Record set START

Lemma div_bounds (a n lo hi : R) :
  0 < n -> n * lo <= a <= n * hi -> lo <= a / n <= hi.
Proof.
  intros Hn Ha.
  assert (Hq : a = a / n * n) by (field; lra).
  set (q := a / n) in *. nra.
Qed.

Lemma mean_bounds (lo hi : R) (l : list R) :
  l <> [] -> Forall (fun x => lo <= x <= hi) l ->
  lo <= Rsum l / INR (length l) <= hi.
Proof.
  intros Hne Hall.
  pose proof (Rsum_bounds Hall) as [Hlo Hhi].
  assert (Hn : 0 < INR (length l)).
  { apply lt_0_INR. destruct l; simpl; [congruence|lia]. }
  apply div_bounds; [exact Hn|lra].
Qed.

Lemma fold_left_Rmin_le (l : list R) (a : R) :
  fold_left Rmin l a <= a /\ Forall (fun x => fold_left Rmin l a <= x) l.
Proof.
  revert a. induction l as [|x l IH]; intros a; simpl.
  - split; [lra|constructor].
  - destruct (IH (Rmin a x)) as [Hacc Hall].
    pose proof (Rmin_l a x). pose proof (Rmin_r a x).
    split; [lra|]. constructor; [lra|exact Hall].
Qed.

Lemma fold_left_Rmax_ge (l : list R) (a : R) :
  a <= fold_left Rmax l a /\ Forall (fun x => x <= fold_left Rmax l a) l.
Proof.
  revert a. induction l as [|x l IH]; intros a; simpl.
  - split; [lra|constructor].
  - destruct (IH (Rmax a x)) as [Hacc Hall].
    pose proof (Rmax_l a x). pose proof (Rmax_r a x).
    split; [lra|]. constructor; [lra|exact Hall].
Qed.

Lemma list_min_max_bounds (l : list R) :
  Forall (fun x => list_min l <= x <= list_max l) l.
Proof.
  destruct l as [|a l]; [constructor|]. simpl.
  destruct (fold_left_Rmin_le l a) as [Hmin Hmins].
  destruct (fold_left_Rmax_ge l a) as [Hmax Hmaxs].
  constructor; [lra|].
  rewrite Forall_forall in *. intros x Hx.
  specialize (Hmins x Hx). specialize (Hmaxs x Hx). lra.
Qed.

(** *** EMA: a convex combination stays between the bounds *)

Lemma smoothing_constant (period : nat) :
  (1 <= period)%nat -> 0 < 2 / (INR period + 1) <= 1.
Proof.
  intros Hp. apply le_INR in Hp. simpl in Hp.
  assert (Hd : 0 < INR period + 1) by lra.
  split.
  - apply Rdiv_lt_0_compat; lra.
  - apply (@div_bounds 2 (INR period + 1) 0 1); lra.
Qed.

Lemma get_bounds (lo hi : R) (closes : list R) (i : nat) :
  Forall (fun x => lo <= x <= hi) closes -> (i < length closes)%nat ->
  lo <= @get R real_arith closes i <= hi.
Proof.
  intros Hall Hi. rewrite Forall_forall in Hall.
  apply Hall. unfold get. apply nth_In. exact Hi.
Qed.

Lemma ema_within (lo hi : R) (closes : list R) (period : nat) :
  (1 <= period <= length closes)%nat ->
  Forall (fun x => lo <= x <= hi) closes ->
  exists e, @calculateEMA R real_arith closes period = Return (Some e)
            /\ lo <= e <= hi.
Proof.
  intros [Hpos Hlen] Hall. unfold calculateEMA.
  assert (Hguard : (length closes <? period)%nat = false)
    by (apply Nat.ltb_ge; lia).
  rewrite Hguard.
  assert (Hne : slice_to closes period <> [])
    by (apply slice_to_nonempty; lia).
  rewrite (real_reduce_add Hne). cbn [JS.bind].
  eexists. split; [reflexivity|].
  rewrite real_of_nat.
  apply (for_range_ind (fun _ ema => lo <= ema <= hi)).
  - exact Hlen.
  - simpl.
    replace (INR period) with (INR (length (slice_to closes period))).
    + apply mean_bounds; [exact Hne|].
      unfold slice_to. rewrite Forall_forall in *.
      intros x Hx. apply Hall.
      rewrite <- (firstn_skipn period closes). apply in_or_app. now left.
    + unfold slice_to. rewrite length_firstn. f_equal. lia.
  - intros i ema Hi Hema. unfold ema_step. simpl.
    pose proof (@get_bounds lo hi closes i Hall ltac:(lia)) as Hget.
    pose proof (smoothing_constant Hpos) as Hk.
    set (k := 2 / (INR period + 1)) in *.
    set (x := get closes i) in *.
    nra.
Qed.

(** *** Bollinger Bands *)

Lemma slice_last_is_last_n (closes : list R) (period : nat) :
  (1 <= period)%nat -> slice_last closes period = last_n period closes.
Proof. destruct period; [lia|reflexivity]. Qed.

Lemma bollinger_exact (closes : list R) (period : nat) (stdDev : R) :
  (1 <= period <= length closes)%nat ->
  exists b,
    @calculateBollingerBands R real_arith closes period stdDev = Return (Some b)
    /\ middle b = mean (last_n period closes)
    /\ upper b = middle b + sqrt (pop_variance (last_n period closes)) * stdDev
    /\ lower b = middle b - sqrt (pop_variance (last_n period closes)) * stdDev.
Proof.
  intros Hp. unfold calculateBollingerBands.
  assert (Hguard : (length closes <? period)%nat = false)
    by (apply Nat.ltb_ge; lia).
  rewrite Hguard.
  pose proof (slice_last_length closes Hp) as Hlen.
  rewrite slice_last_is_last_n in * by lia.
  remember (last_n period closes) as recent eqn:Hrecent.
  clear Hrecent. subst period.
  rewrite real_reduce_add by (apply length_nonempty; lia).
  cbn [JS.bind].
  rewrite real_reduce_add
    by (apply length_nonempty; rewrite length_map; lia).
  cbn [JS.bind].
  eexists. split; [reflexivity|].
  cbn [middle upper lower]. rewrite real_of_nat.
  unfold mean, pop_variance, pow2. simpl.
  repeat split; reflexivity.
Qed.

End Exact.

(** *** RSI over the reals *)

Section ExactRSI.

Local Open Scope R_scope.

Lemma deltas_nonneg_upto_1 (closes : list R) : deltas_nonneg_upto closes 1.
Proof. intros i Hi. lia. Qed.

Lemma deltas_nonneg_upto_S (closes : list R) (j : nat) :
  (1 <= j)%nat ->
  deltas_nonneg_upto closes (S j) <->
  deltas_nonneg_upto closes j /\ nth (j - 1) closes 0 <= nth j closes 0.
Proof.
  intros Hj. unfold deltas_nonneg_upto. split.
  - intros H. split.
    + intros i Hi. apply H. lia.
    + apply H. lia.
  - intros [H Hlast] i Hi.
    destruct (Nat.eq_dec i j) as [->|Hne]; [exact Hlast|].
    apply H. lia.
Qed.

Record set END

Every entry above must be reproduced exactly.

Lemma div_bounds (a n lo hi : R) :
  0 < n -> n * lo <= a <= n * hi -> lo <= a / n <= hi.
Proof.
  intros Hn Ha.
  assert (Hq : a = a / n * n) by (field; lra).
  set (q := a / n) in *. nra.
Qed.

Lemma mean_bounds (lo hi : R) (l : list R) :
  l <> [] -> Forall (fun x => lo <= x <= hi) l ->
  lo <= Rsum l / INR (length l) <= hi.
Proof.
  intros Hne Hall.
  pose proof (Rsum_bounds Hall) as [Hlo Hhi].
  assert (Hn : 0 < INR (length l)).
  { apply lt_0_INR. destruct l; simpl; [congruence|lia]. }
  apply div_bounds; [exact Hn|lra].
Qed.

Lemma fold_left_Rmin_le (l : list R) (a : R) :
  fold_left Rmin l a <= a /\ Forall (fun x => fold_left Rmin l a <= x) l.
Proof.
  revert a. induction l as [|x l IH]; intros a; simpl.
  - split; [lra|constructor].
  - destruct (IH (Rmin a x)) as [Hacc Hall].
    pose proof (Rmin_l a x). pose proof (Rmin_r a x).
    split; [lra|]. constructor; [lra|exact Hall].
Qed.

Lemma fold_left_Rmax_ge (l : list R) (a : R) :
  a <= fold_left Rmax l a /\ Forall (fun x => x <= fold_left Rmax l a) l.
Proof.
  revert a. induction l as [|x l IH]; intros a; simpl.
  - split; [lra|constructor].
  - destruct (IH (Rmax a x)) as [Hacc Hall].
    pose proof (Rmax_l a x). pose proof (Rmax_r a x).
    split; [lra|]. constructor; [lra|exact Hall].
Qed.

Lemma list_min_max_bounds (l : list R) :
  Forall (fun x => list_min l <= x <= list_max l) l.
Proof.
  destruct l as [|a l]; [constructor|]. simpl.
  destruct (fold_left_Rmin_le l a) as [Hmin Hmins].
  destruct (fold_left_Rmax_ge l a) as [Hmax Hmaxs].
  constructor; [lra|].
  rewrite Forall_forall in *. intros x Hx.
  specialize (Hmins x Hx). specialize (Hmaxs x Hx). lra.
Qed.

(** *** EMA: a convex combination stays between the bounds *)

Lemma smoothing_constant (period : nat) :
  (1 <= period)%nat -> 0 < 2 / (INR period + 1) <= 1.
Proof.
  intros Hp. apply le_INR in Hp. simpl in Hp.
  assert (Hd : 0 < INR period + 1) by lra.
  split.
  - apply Rdiv_lt_0_compat; lra.
  - apply (@div_bounds 2 (INR period + 1) 0 1); lra.
Qed.

Lemma get_bounds (lo hi : R) (closes : list R) (i : nat) :
  Forall (fun x => lo <= x <= hi) closes -> (i < length closes)%nat ->
  lo <= @get R real_arith closes i <= hi.
Proof.
  intros Hall Hi. rewrite Forall_forall in Hall.
  apply Hall. unfold get. apply nth_In. exact Hi.
Qed.

Lemma ema_within (lo hi : R) (closes : list R) (period : nat) :
  (1 <= period <= length closes)%nat ->
  Forall (fun x => lo <= x <= hi) closes ->
  exists e, @calculateEMA R real_arith closes period = Return (Some e)
            /\ lo <= e <= hi.
Proof.
  intros [Hpos Hlen] Hall. unfold calculateEMA.
  assert (Hguard : (length closes <? period)%nat = false)
    by (apply Nat.ltb_ge; lia).
  rewrite Hguard.
  assert (Hne : slice_to closes period <> [])
    by (apply slice_to_nonempty; lia).
  rewrite (real_reduce_add Hne). cbn [JS.bind].
  eexists. split; [reflexivity|].
  rewrite real_of_nat.
  apply (for_range_ind (fun _ ema => lo <= ema <= hi)).
  - exact Hlen.
  - simpl.
    replace (INR period) with (INR (length (slice_to closes period))).
    + apply mean_bounds; [exact Hne|].
      unfold slice_to. rewrite Forall_forall in *.
      intros x Hx. apply Hall.
      rewrite <- (firstn_skipn period closes). apply in_or_app. now left.
    + unfold slice_to. rewrite length_firstn. f_equal. lia.
  - intros i ema Hi Hema. unfold ema_step. simpl.
    pose proof (@get_bounds lo hi closes i Hall ltac:(lia)) as Hget.
    pose proof (smoothing_constant Hpos) as Hk.
    set (k := 2 / (INR period + 1)) in *.
    set (x := get closes i) in *.
    nra.
Qed.

(** *** Bollinger Bands *)

Lemma slice_last_is_last_n (closes : list R) (period : nat) :
  (1 <= period)%nat -> slice_last closes period = last_n period closes.
Proof. destruct period; [lia|reflexivity]. Qed.

Lemma bollinger_exact (closes : list R) (period : nat) (stdDev : R) :
  (1 <= period <= length closes)%nat ->
  exists b,
    @calculateBollingerBands R real_arith closes period stdDev = Return (Some b)
    /\ middle b = mean (last_n period closes)
    /\ upper b = middle b + sqrt (pop_variance (last_n period closes)) * stdDev
    /\ lower b = middle b - sqrt (pop_variance (last_n period closes)) * stdDev.
Proof.
  intros Hp. unfold calculateBollingerBands.
  assert (Hguard : (length closes <? period)%nat = false)
    by (apply Nat.ltb_ge; lia).
  rewrite Hguard.
  pose proof (slice_last_length closes Hp) as Hlen.
  rewrite slice_last_is_last_n in * by lia.
  remember (last_n period closes) as recent eqn:Hrecent.
  clear Hrecent. subst period.
  rewrite real_reduce_add by (apply length_nonempty; lia).
  cbn [JS.bind].
  rewrite real_reduce_add
    by (apply length_nonempty; rewrite length_map; lia).
  cbn [JS.bind].
  eexists. split; [reflexivity|].
  cbn [middle upper lower]. rewrite real_of_nat.
  unfold mean, pop_variance, pow2. simpl.
  repeat split; reflexivity.
Qed.

End Exact.

(** *** RSI over the reals *)

Section ExactRSI.

Local Open Scope R_scope.

Lemma deltas_nonneg_upto_1 (closes : list R) : deltas_nonneg_upto closes 1.
Proof. intros i Hi. lia. Qed.

Lemma deltas_nonneg_upto_S (closes : list R) (j : nat) :
  (1 <= j)%nat ->
  deltas_nonneg_upto closes (S j) <->
  deltas_nonneg_upto closes j /\ nth (j - 1) closes 0 <= nth j closes 0.
Proof.
  intros Hj. unfold deltas_nonneg_upto. split.
  - intros H. split.
    + intros i Hi. apply H. lia.
    + apply H. lia.
  - intros [H Hlast] i Hi.
    destruct (Nat.eq_dec i j) as [->|Hne]; [exact Hlast|].
    apply H. lia.
Qed.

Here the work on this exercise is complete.